Rêver… (1) - Petite histoire du rêve
Aussi loin que l’on remonte dans le temps, le rêve intrigue. Il apparaît tantôt comme une énigme, tantôt comme un message prémonitoire, parfois il est reçu comme une parole divine, toujours comme un rébus à déchiffrer. Son mystérieux contenu sollicite la curiosité, provoque la peur ou l’émerveillement, convoque les esprits ou les divinités.

Pour les primitifs, les rêves sont prémonitoires. Aux esprits, ils offrent des sacrifices afin que, grâce à leur pouvoir, seuls les bons rêves se réalisent. Chez d’autres peuples, l’interprétation des rêves révèle la destinée individuelle de chacun, particulièrement à l’adolescence.

Durant l’antiquité, les rêves sont accueillis comme des messages envoyés par les dieux.

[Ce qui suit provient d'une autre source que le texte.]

Lemma chat_round a tools : m_Role a = "assistant" -> m_ToolCalls a <> [] -> Forall2 call_answered (m_ToolCalls a) tools -> sendable a ->
  exists l, mapM Chat.message_param_of (a :: tools) = Some l /\ turns (concat l) /\ flat_map says (concat l) = flat_map said (a :: tools).
Proof.
  intros Hr Hne HF Hs. destruct (answered_some _ _ HF) as (cs & E & Ht & Hi & _). unfold sendable in Hs. rewrite E in *.
  cbn [mapM]. rewrite (chat_results tools Ht). unfold Chat.message_param_of. rewrite Hr, E. cbn [String.eqb Ascii.eqb Bool.eqb].
  destruct cs as [|c cs]; [done|]. cbn [map]. change (Some c :: map Some cs) with (map Some (c :: cs)). rewrite chat_calls. cbn [map mbind option_bind].
  eexists. split; [reflexivity|]. cbn [concat app]. rewrite concat_singletons. split.
  - rewrite <- (app_nil_r (map _ tools)). apply turns_round.
    + done.
    + apply Forall2_length in HF. by destruct tools.
    + apply Forall_map, List.Forall_forall. by intros.
    + transitivity (map m_ToolCallID tools); [rewrite flat_map_concat_map, map_map; apply concat_singletons|].
      rewrite Hi. cbn. by rewrite map_map.
    + constructor.
  - cbn [flat_map]. f_equal.
    + unfold said, said_with. rewrite Hr, E. cbn [String.eqb Ascii.eqb Bool.eqb]. rewrite said_calls. cbn [says chat_turns map]. f_equal.
      apply Forall_cons in Hs as [Hc Hs]. unfold chat_item. cbn [cc_ID cc_Name cc_Arguments]. rewrite (args_read_back _ (Hc c eq_refl)). f_equal.
      rewrite map_map. apply map_ext_in. intros c' Hin. cbn. rewrite args_read_back; [done|].
      apply Forall_map in Hs. rewrite List.Forall_forall in Hs. by apply (Hs c').
    + rewrite !flat_map_concat_map, map_map. f_equal. clear -Ht. induction Ht as [|t tools Ht _ IH]; [done|]. cbn [map].
      rewrite IH. f_equal. unfold said, said_with. by rewrite Ht.
Qed.
End chat.

(** *** Clients that take the results of a round in one message *)

Section merge.
Context {W P : Type} (result : Message -> P) (wrap : list P -> list W) (plain : Message -> list W).

Lemma merge_tools tools : Forall (fun t => m_Role t = "tool") tools -> forall acc l,
  merge result wrap plain acc (tools ++ l) = merge result wrap plain (acc ++ map result tools) l.
Proof using.
  induction 1 as [|t tools Ht _ IH]; intros acc l; [by rewrite app_nil_r|]. cbn [app merge map]. rewrite Ht. cbn [String.eqb Ascii.eqb Bool.eqb].
  by rewrite IH, <- app_assoc.
Qed.

Lemma merge_flush acc l : acc <> [] -> complete l -> merge result wrap plain acc l = wrap acc ++ merge result wrap plain [] l.
Proof using.
  intros Hacc Hl. destruct acc as [|x acc]; [done|]. destruct Hl as [|m l Ht _ _|a tools l Ha _ _ _]; cbn [merge].
  - by rewrite app_nil_r.
  - by apply String.eqb_neq in Ht as ->.
  - by rewrite Ha.
Qed.

Lemma merge_plain m l : m_Role m <> "tool" -> merge result wrap plain [] (m :: l) = plain m ++ merge result wrap plain [] l.
Proof using. intros Ht. cbn [merge]. by apply String.eqb_neq in Ht as ->. Qed.

Lemma merge_round a tools l : m_Role a = "assistant" -> m_ToolCalls a <> [] -> Forall2 call_answered (m_ToolCalls a) tools -> complete l ->
  merge result wrap plain [] (a :: tools ++ l) = plain a ++ wrap (map result tools) ++ merge result wrap plain [] l.
Proof using.
  intros Ha Hne HF Hl. destruct (answered_some _ _ HF) as (cs & _ & Ht & _). rewrite merge_plain by (by rewrite Ha).
  rewrite merge_tools by done. rewrite merge_flush; [done| |done]. apply Forall2_length in HF. by destruct tools, (m_ToolCalls a).
Qed.
End merge.

Section merged.
Context {W P : Type} `{Turns W} (result : Message -> P) (wrap : list P -> W) (plain : Message -> list W) (said : Message -> list item).
Context (good : ToolCall -> Prop).

(** What the parts of a client have to do for its requests to be right. *)
Record wire_laws : Prop := {
  wl_plain m : m_Role m <> "tool" -> (m_Role m = "assistant" -> m_ToolCalls m = []) ->
    Forall (fun x => asks x = [] /\ gives x = []) (plain m) /\ flat_map says (plain m) = said m;
  wl_calls a cs : m_Role a = "assistant" -> m_ToolCalls a = map Some cs -> cs <> [] -> Forall good cs ->
    exists x, plain a = [x] /\ gives x = [] /\ says x = said a /\
      forall tools, Forall2 call_answered (m_ToolCalls a) tools ->
        asks (wrap (map result tools)) = [] /\ gives (wrap (map result tools)) = asks x /\ asks x <> [];
  wl_results tools : Forall (fun t => m_Role t = "tool") tools -> says (wrap (map result tools)) = flat_map said tools }.

Definition calls_good (m : Message) : Prop := Forall (fun tc => forall c, tc = Some c -> good c) (m_ToolCalls m).

Lemma merged_turns ms : wire_laws -> complete ms -> Forall calls_good ms ->
  turns (merge result (fun l => [wrap l]) plain [] ms) /\
  flat_map says (merge result (fun l => [wrap l]) plain [] ms) = flat_map said ms.
Proof using.
  intros L Hms. induction Hms as [|m l Ht Ha Hl IH|a tools l Ha Hne HF Hl IH]; intros Hg; [by split; [constructor|]|..].
  - apply Forall_cons in Hg as [_ Hg]. destruct (IH Hg) as [IH1 IH2]. destruct (wl_plain L m Ht Ha) as [H1 H2].
    rewrite merge_plain by done. split; [apply turns_app; [by apply turns_plains|done]|].
    rewrite flat_map_app, H2, IH2. done.
  - apply Forall_cons in Hg as [Hga Hg]. apply Forall_app in Hg as [_ Hg]. destruct (IH Hg) as [IH1 IH2].
    destruct (answered_some _ _ HF) as (cs & E & Ht & _ & _). rewrite merge_round by done.
    assert (Hcs : Forall good cs).
    { unfold calls_good in Hga. rewrite E in Hga. apply Forall_map in Hga. eapply Forall_impl; [exact Hga|]. intros c Hc. by apply Hc. }
    destruct (wl_calls L a cs Ha E ltac:(intros ->; by rewrite E in Hne) Hcs) as (x & -> & Hx & Hsay & Hans).
    destruct (Hans tools HF) as (H1 & H2 & H3). split.
    + cbn [app]. apply (turns_round x [wrap (map result tools)]); [done|done| | |done].
      * constructor; [|done]. split; [done|]. by rewrite H2.
      * cbn. by rewrite app_nil_r.
    + cbn [app flat_map]. rewrite Hsay, IH2, (wl_results L tools Ht). by rewrite flat_map_app.
Qed.
End merged.

(** *** Anthropic *)

Section anthropic.
Import Anthropic.

Lemma use_blocks cs : flat_map use_block (map Some cs) = map (fun c => ToolUseBlock (c_ToolCallID c) (tool_name (c_ToolName c)) (c_Args c) false) cs.
Proof. induction cs as [|c cs IH]; [done|]. cbn. by rewrite IH. Qed.

Lemma flat_map_singles {A B C} (f : B -> list C) (g : A -> B) (h : A -> C) l : (forall a, f (g a) = [h a]) -> flat_map f (map g l) = map h l.
Proof. intros H. induction l as [|a l IH]; [done|]. cbn. by rewrite H, IH. Qed.

Lemma flat_map_none {A B C} (f : B -> list C) (g : A -> B) l : (forall a, f (g a) = []) -> flat_map f (map g l) = [].
Proof. intros H. induction l as [|a l IH]; [done|]. cbn. by rewrite H, IH. Qed.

Dans l’Illiade, Homère fait dire que le rêve vient de Zeus et nécessite un prêtre ou un devin pour l’interpréter. Que ce soit en Grèce, en Égypte ou à Rome, on bâtit des temples où les malades viennent dormir afin de découvrir dans leurs rêves le message divin qui leur livre, par l’intermédiaire des prêtres-interprètes, les indications sur la voie de leur guérison. Hippocrate a même rédigé un traité d’hygiène relevant de la guérison des maladies par les messages oniriques. Ainsi voir en rêve, par exemple, une mer agitée est l’indice de troubles gastriques, rêver d’arbres calcinés indique une maladie du liquide séminal.

Les Égyptiens ne sont pas en reste: un papyrus d’avant J.-C. nous apprend qu’il existe une clé des songes connue du seul clergé: si un homme rêve que son lit prend feu, c’est qu’il veut se débarrasser de sa femme, s’il fait un rêve érotique, c’est un signe de décès. Les interprètes privilégiés des rêves sont les prophètes, tel Joseph qui déchiffre au pharaon son rêve sur les vaches maigres et les vaches grasses.

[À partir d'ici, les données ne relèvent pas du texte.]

(* ===== verification/RestateDefs.v ===== *)
(** The durable agent loop on Restate ([internal/runtime/restate/agent_loop.go],
    [subagent.go], [runtime.go]): its inputs and results, the durable steps with their bodies,
    and the effects of handler code.

    A handler is executed again from the start after a crash, with the answers its commands got
    before taken from a journal.  Its commands are durable steps ([restatesdk.Run] and
    [RunAsync]), awakeables, timers, calls of other services and sends; these are effects,
    answered freely.  What a step does is a program of the base runtime's effects
    ([step_body]); that an answer comes from an execution of the body is [genuine].  The clock
    that stamps events, the counters, the stash of the process and the tools resolver are read
    outside the journal. *)
From S2P Require Import Prelude GoLib Types Prog Policies MemoryConfig Budget CircuitBreaker Telemetry Events TimeText EventsCodec Effects ErrorControl LLM Memory Tools AgentLoop.

#[local] Open Scope string_scope.
#[local] Open Scope list_scope.
#[local] Open Scope Z_scope.

Module Rs.

Definition agentLoopServiceName : string := "AgentLoop".
Definition agentEventLogServiceName : string := "AgentEventLog".
Definition agentLoopRunHandler : string := "Run".
Definition agentLoopStreamHandler : string := "Stream".
Definition agentLoopCancelHandler : string := "Cancel".
Definition defaultEventLogTTL : Duration := 90 * second.

Definition msgToolRejected : string := "Tool execution was rejected by the user.".
Definition msgToolApprovalUnavailable : string :=
  "Tool approval could not be completed because no approval handler is configured; continuing without running the tool.".
Definition msgToolUnauthorized : string := "Tool execution was denied by authorization policy.".
Definition msgToolApprovalTimedOut : string := "Tool approval timed out; continuing without running the tool.".

(** ** Inputs and results *)

(** [SubAgentRoute]; the map of child routes is an association list with distinct keys. *)
Inductive SubAgentRoute :=
| Route (Name ToolName ServiceName : string) (ChildRoutes : list (string * SubAgentRoute)).

Definition rt_Name (r : SubAgentRoute) : string := let '(Route n _ _ _) := r in n.
Definition rt_ServiceName (r : SubAgentRoute) : string := let '(Route _ _ s _) := r in s.
Definition rt_ChildRoutes (r : SubAgentRoute) : list (string * SubAgentRoute) := let '(Route _ _ _ c) := r in c.

Fixpoint find_route (m : list (string * SubAgentRoute)) (k : string) : option SubAgentRoute :=
  match m with
  | [] => None
  | (k', r) :: m => if String.eqb k' k then Some r else find_route m k
  end.

Record agentLoopCore := {
  co_RunID : string; co_UserPrompt : string; co_ConversationID : string; co_EventTopic : string;
  co_EventLogService : string; co_EventTypes : list string; co_MaxSubAgentDepth : Z; co_SubAgentDepth : Z;
  co_SubAgentRoutes : list (string * SubAgentRoute); co_MemoryScope : MemoryScope }.

Record AgentLoopRequest := {
  rq_core : agentLoopCore; rq_AgentName : string; rq_LLMStreamEnabled : bool; rq_StreamHandler : bool }.

Record AgentLoopResponse := { rs_Result : option AgentRunResult }.

(** [AgentLoopInput]; the circuit breaker and its clock are variables of the loop. *)
Record AgentLoopInput := {
  in_core : agentLoopCore; in_StreamingEnabled : bool; in_IsStreamHandler : bool; in_Tools : list Tool }.

(** [stagedRun]: what a run leaves in its process for the handler. *)
Record stagedRun := { sg_tools : list Tool; sg_eventTypes : list string; sg_maxSubAgentDepth : Z }.

Record toolResult := { tr_message : Message; tr_failed : bool; tr_llmUsage : option LLMUsage }.

(** [RestateRuntime]: the base runtime and what the handlers read besides; the event log's
    cleanup is [None] when it is disabled. *)
Record RestateRuntime := {
  rr_Runtime : Runtime;
  rr_approvalHandler : bool;
  rr_agentLoopServiceName : string;
  rr_eventLogServiceName : string;
  rr_hasIngress : bool;
  rr_hasResolver : bool;
  rr_DisableClear : bool;
  rr_TTL : Duration }.

(** ** Run options *)

(** [float32(x)] *)
Definition f32_of_f64 (x : f64) : f64 :=
  match x with
  | SpecFloat.S754_finite s m e => SpecFloat.binary_normalize 24 128 (if s then Z.neg m else Z.pos m) e s
  | _ => x
  end.

(** The options given to [restatesdk.Run]; an option that is not given is [None]. *)
Record run_options := {
  ro_Name : string; ro_MaxRetryAttempts : option Z; ro_InitialRetryInterval : option Duration;
  ro_MaxRetryInterval : option Duration; ro_RetryIntervalFactor : option f64; ro_MaxRetryDuration : option Duration }.

Definition when {A} (b : bool) (a : A) : option A := if b then Some a else None.

Definition policyToRunOpts (name : string) (policy : ExecutionPolicy) : run_options :=
  let r := ep_Retry policy in
  {| ro_Name := name;
     ro_MaxRetryAttempts := when (0 <? ep_MaxAttempts policy) (ep_MaxAttempts policy);
     ro_InitialRetryInterval := when (0 <? rp_InitialInterval r) (rp_InitialInterval r);
     ro_MaxRetryInterval := when (0 <? rp_MaximumInterval r) (rp_MaximumInterval r);
     ro_RetryIntervalFactor := when (f64_ltb f64_zero (rp_BackoffCoefficient r)) (f32_of_f64 (rp_BackoffCoefficient r));
     ro_MaxRetryDuration := when ((0 <? ep_Timeout policy) && (0 <? ep_MaxAttempts policy))
                              (wrap64 (ep_MaxAttempts policy * ep_Timeout policy)) |}.

(** [sdkruntime.ExecutionPolicy{MaxAttempts: 1}] *)
Definition once : ExecutionPolicy :=
  {| ep_Timeout := 0; ep_MaxAttempts := 1;
     ep_Retry := {| rp_InitialInterval := 0; rp_BackoffCoefficient := f64_zero; rp_MaximumInterval := 0 |} |}.

(** ** Durable steps *)

(** The closures given to [executeWithPolicy] and [RunAsync], with the values they capture;
    a streamed model call captures where its events go. *)
Inductive step :=
| SConversationLoad (conversationID : string)
| SMemoryRecall (i : ExecuteMemoryRecallInput)
| SRetrieverPrefetch (i : ExecuteRetrieversInput)
| SNow
| SUUID
| SLLM (stream : option (string * string * list string)) (i : ExecuteLLMInput)
| SLLMFailure (i : LLMFailureInfo)
| SMaxIterations (i : MaxIterationsInfo) (extended : bool)
| SAuthorize (tools : list Tool) (name : string) (args : Args)
| SExecuteTool (i : ExecuteToolInput) (scope : MemoryScope)
| SBreakerState (st : gmap string ToolState)
| SAddMessages (conversationID : string) (ms : list Message)
| SMemoryStore (i : ExecuteMemoryStoreInput).

Definition step_result (s : step) : Type :=
  match s with
  | SConversationLoad _ => list Message
  | SMemoryRecall _ => MemoryResult
  | SRetrieverPrefetch _ => RetrieverResult
  | SNow => Time
  | SUUID => string
  | SLLM _ _ => LLMResult
  | SLLMFailure _ => bool
  | SMaxIterations _ _ => ErrorControlDecision
  | SAuthorize _ _ _ => AuthorizeResult
  | SExecuteTool _ _ => string
  | SBreakerState _ => gmap string ToolState
  | SAddMessages _ _ | SMemoryStore _ => unit
  end.

(** ** Bodies of the steps *)

Definition eventAllowed (eventTypes : list string) (ev : EventBody) : bool := event_allowed eventTypes ev.

Section steps.
Context `{Location} (rt : RestateRuntime).

(** The service an event goes to: that of the stream's owner, or the runtime's own. *)
Definition event_service (eventLogService : string) : string :=
  let service := TrimSpace eventLogService in
  if String.eqb service "" then rr_eventLogServiceName rt else service.

(** The path of the object's handler. *)
Definition publish_path (service topic : string) : string := service +:+ "/" +:+ topic +:+ "/Publish".

(** A send with a fresh idempotency key; its error is logged. *)
Definition emitEventIngress (eventLogService topic : string) (eventTypes : list string) : emitter := fun ev =>
  if negb (rr_hasIngress rt) || negb (eventAllowed eventTypes (ae_Body ev)) || String.eqb (TrimSpace topic) ""
  then mret tt
  else match ToJSON ev with
       | None => mret tt
       | Some _ => _ ← call ONewUUID; call (OPublish (publish_path (event_service eventLogService) topic) ev)
       end.

Definition with_emit (i : ExecuteLLMInput) (e : emitter) : ExecuteLLMInput :=
  {| li_AgentName := li_AgentName i; li_MessageID := li_MessageID i; li_RunID := li_RunID i;
     li_Iteration := li_Iteration i; li_Messages := li_Messages i; li_SkipTools := li_SkipTools i;
     li_MemoryContext := li_MemoryContext i; li_RetrieverContext := li_RetrieverContext i;
     li_Tools := li_Tools i; li_Emit := Some e; li_Client := li_Client i |}.

Definition llm_body (stream : option (string * string * list string)) (i : ExecuteLLMInput) : prog (result LLMResult) :=
  match stream with
  | Some (service, topic, types) => ExecuteLLMStream (rr_Runtime rt) (with_emit i (emitEventIngress service topic types))
  | None => ExecuteLLM (rr_Runtime rt) i
  end.

Definition llm_failure_body (i : LLMFailureInfo) : prog (result bool) :=
  dec ← DecideLLMFailure (rr_Runtime rt) i;
  mret (match dec_Action dec with ErrorControlFallbackModel => inr true | _ => inl (fi_Err i) end).

Definition memory_store_body (i : ExecuteMemoryStoreInput) : prog (result unit) :=
  e ← ExecuteMemoryStore (rr_Runtime rt) i;
  mret (match e with Some err => inl err | None => inr tt end).

Definition step_body (s : step) : prog (S := agent_sig) (result (step_result s)) :=
  match s return prog (S := agent_sig) (result (step_result s)) with
  | SConversationLoad id => FetchConversationMessages (rr_Runtime rt) id
  | SMemoryRecall i => ExecuteMemoryRecall (rr_Runtime rt) i
  | SRetrieverPrefetch i => ExecuteRetrievers (rr_Runtime rt) i
  | SNow => now ← call ONow; mret (inr now)
  | SUUID => id ← call ONewUUID; mret (inr id)
  | SLLM stream i => llm_body stream i
  | SLLMFailure i => llm_failure_body i
  | SMaxIterations i extended => d ← DecideMaxIterations (rr_Runtime rt) i extended; mret (inr d)
  | SAuthorize tools name args => AuthorizeTool (rr_Runtime rt) tools name args
  | SExecuteTool i scope => ExecuteTool (rr_Runtime rt) i scope
  | SBreakerState st => mret (inr st)
  | SAddMessages id ms => _ ← add_messages id ms; mret (inr tt)
  | SMemoryStore i => memory_store_body i
  end.
End steps.

(** ** Effects of handler code *)

Inductive ROp :=
| RSched
| ROutOfFuel
(* outside the journal *)
| RNow
| RBase (o : Op)
| RStashLoad (runID : string)
| RStashDelete (runID : string)
| RResolveTools
(* durable steps *)
| RRun (o : run_options) (s : step)
| RRunAsync (o : run_options) (s : step)              (* its future *)
| RFutResult (s : step) (f : nat)
(* awakeables and timers *)
| RAwakeable                                          (* its id *)
| RAwakeResult (id : string)
| RAfter (d : Duration)
| RWaitApproval (id : string) (timer : nat)           (* [WaitFirst]: is it the timer? *)
| RTimerDone (timer : nat)
| RSleep (d : Duration)
(* other services *)
| RPublish (service topic : string) (raw : string)    (* [Object(...,"Publish").Request] *)
| RSendClear (service topic : string) (delay : Duration)
| RRequest (service handler : string) (req : AgentLoopRequest) (key : string)
| RRequestFuture (service handler : string) (req : AgentLoopRequest) (key : string)
| RWaitResponse (f timer : nat)
| RResponse (f : nat)
| RInvocationId (f : nat)
| RCancelInvocation (id : string).

Definition RAns (o : ROp) : Type :=
  match o with
  | RSched => bool
  | RNow => Time
  | RBase o => Ans o
  | RStashLoad _ => option stagedRun
  | RResolveTools => result (list Tool)
  | RRun _ s => result (step_result s)
  | RRunAsync _ _ => nat
  | RFutResult s _ => result (step_result s)
  | RAwakeable => string
  | RAwakeResult _ => result string
  | RAfter _ => nat
  | RWaitApproval _ _ | RWaitResponse _ _ => result bool
  | RTimerDone _ | RSleep _ | RPublish _ _ _ => option error
  | RRequest _ _ _ _ | RResponse _ => result (option AgentLoopResponse)
  | RRequestFuture _ _ _ _ => nat
  | RInvocationId _ => string
  | _ => unit
  end.

#[export] Instance rs_sig : Sig := {| op := ROp; ans := RAns; sched := RSched; sched_ans := id |}.

Definition rcall (o : ROp) : prog (RAns o) := perform (S := rs_sig) o.

Abbreviation revent := (event rs_sig).

(** [restatesdk.Run(ctx, fn, opts...)] and the [Result] of a [RunAsync] future. *)
Definition run_step (o : run_options) (s : step) : prog (result (step_result s)) := perform (S := rs_sig) (RRun o s).
Definition await_step (s : step) (f : nat) : prog (result (step_result s)) := perform (S := rs_sig) (RFutResult s f).

(** Continue on success, return the error otherwise. *)
Definition bind_rs {A B} (m : prog (S := rs_sig) (result A)) (f : A -> prog (S := rs_sig) (result B))
    : prog (S := rs_sig) (result B) :=
  r ← m; match r with inl e => mret (inl e) | inr a => f a end.

(** An operation of the base runtime in handler code, outside the journal. *)
Fixpoint outside {A} (m : prog (S := agent_sig) A) : prog (S := rs_sig) A :=
  match m with
  | Ret a => Ret a
  | Do o k => Do (S := rs_sig) (RBase o) (fun r => outside (k r))
  end.

(** A successful answer of a durable step is one its closure returned. *)
Definition genuine `{Location} (rt : RestateRuntime) (e : revent) : Prop :=
  match e with
  | Ev o r =>
      match o return RAns o -> Prop with
      | RRun _ s => fun r => forall v, r = inr v -> exists tr, texec (step_body rt s) tr (inr v)
      | RFutResult s _ => fun r => forall v, r = inr v -> exists tr, texec (step_body rt s) tr (inr v)
      | _ => fun _ => True
      end r
  end.
End Rs.

Notation "x ←% m ; k" := (Rs.bind_rs m (fun x => k))
  (at level 20, m at level 100, k at level 200, only parsing) : stdpp_scope.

Bien que Cicéron, un siècle avant J.-C. n’aie pas hésité à pourfendre les interprètes et les devins, leur déniant tout pouvoir et les considérants «dépourvus de tout jugement et de culture», un siècle plus tard, la perception de la potentialité perturbatrice du rêve est telle que le rêveur est soupçonné d’être porteur de pensées dangereuses pour l’ordre social. L’empereur Tibère n’hésite pas à envoyer ses espions pour traquer et arrêter les rêveurs dont le récit lui apparaît séditieux.


Cela continue avec l’avènement du christianisme, mais cette fois-ci, ce sont les interprètes des rêves qui sont traqués pour connivence satanique, l’église considérant que seul Dieu peut connaître le sens caché des productions humaines. L’étude des rêves est assimilée à une pratique païenne. En France, on trouvera jusqu’en 1992 (!) un article du Code pénal condamnant «les gens qui font métier de deviner et pronostiquer ou d’expliquer les songes». De tout temps et en tous lieux, le pouvoir totalitaire paranoïaque suspecte tout citoyen d’idées secrètes, inavouables. Il cherche à régenter sa conduite par la traque ou l’abolition de toute parole ou expression libre, perçue comme menaçante pour la perpétuation de la dictature. C’est là l’origine des procès d’intention. C’est aussi pour ces raisons que l’étude de l’inconscient a été bannie par ces systèmes, son contenu anarchique suscitant frayeur et soupçons. Aujourd’hui encore, les tyrannies modernes, qu’elles soient politiques, médiatiques, pseudo-scientifiques, socioculturelles ou psychologiques, attaquent la psychanalyse par peur de l’expression de forces psychiques suspectées de remettre en question leurs normes conformisantes.

L’Islam partage avec l’Antiquité la conception du rêve comme étant d’origine divine. Pour cette religion, l’être humain, durant son sommeil, entre en contact avec le surnaturel par l’intermédiaire de l’ange porteur du message divin. La tradition islamique distingue trois catégories de rêves:

  1. Les rêves ordinaires qui rapportent les événements de la réalité quotidienne et qui sont vite oubliés.

  2. Les rêves porteurs d’angoisses, de peurs et de doutes, d’origine satanique.

  3. Les rêves sains par lesquels la parole divine s’exprime et qu’on n’oublie pas. Dieu y procède à une évaluation de la conduite individuelle et profère encouragements ou mises en garde.


Le prophète Mohammad est l’interprète unique du message divin, il peut même apparaître au rêveur. L’existence du croyant lui restera incompréhensible tant qu’il ignorera ce message, ordonnateur de sa destinée et transmis par le rêve.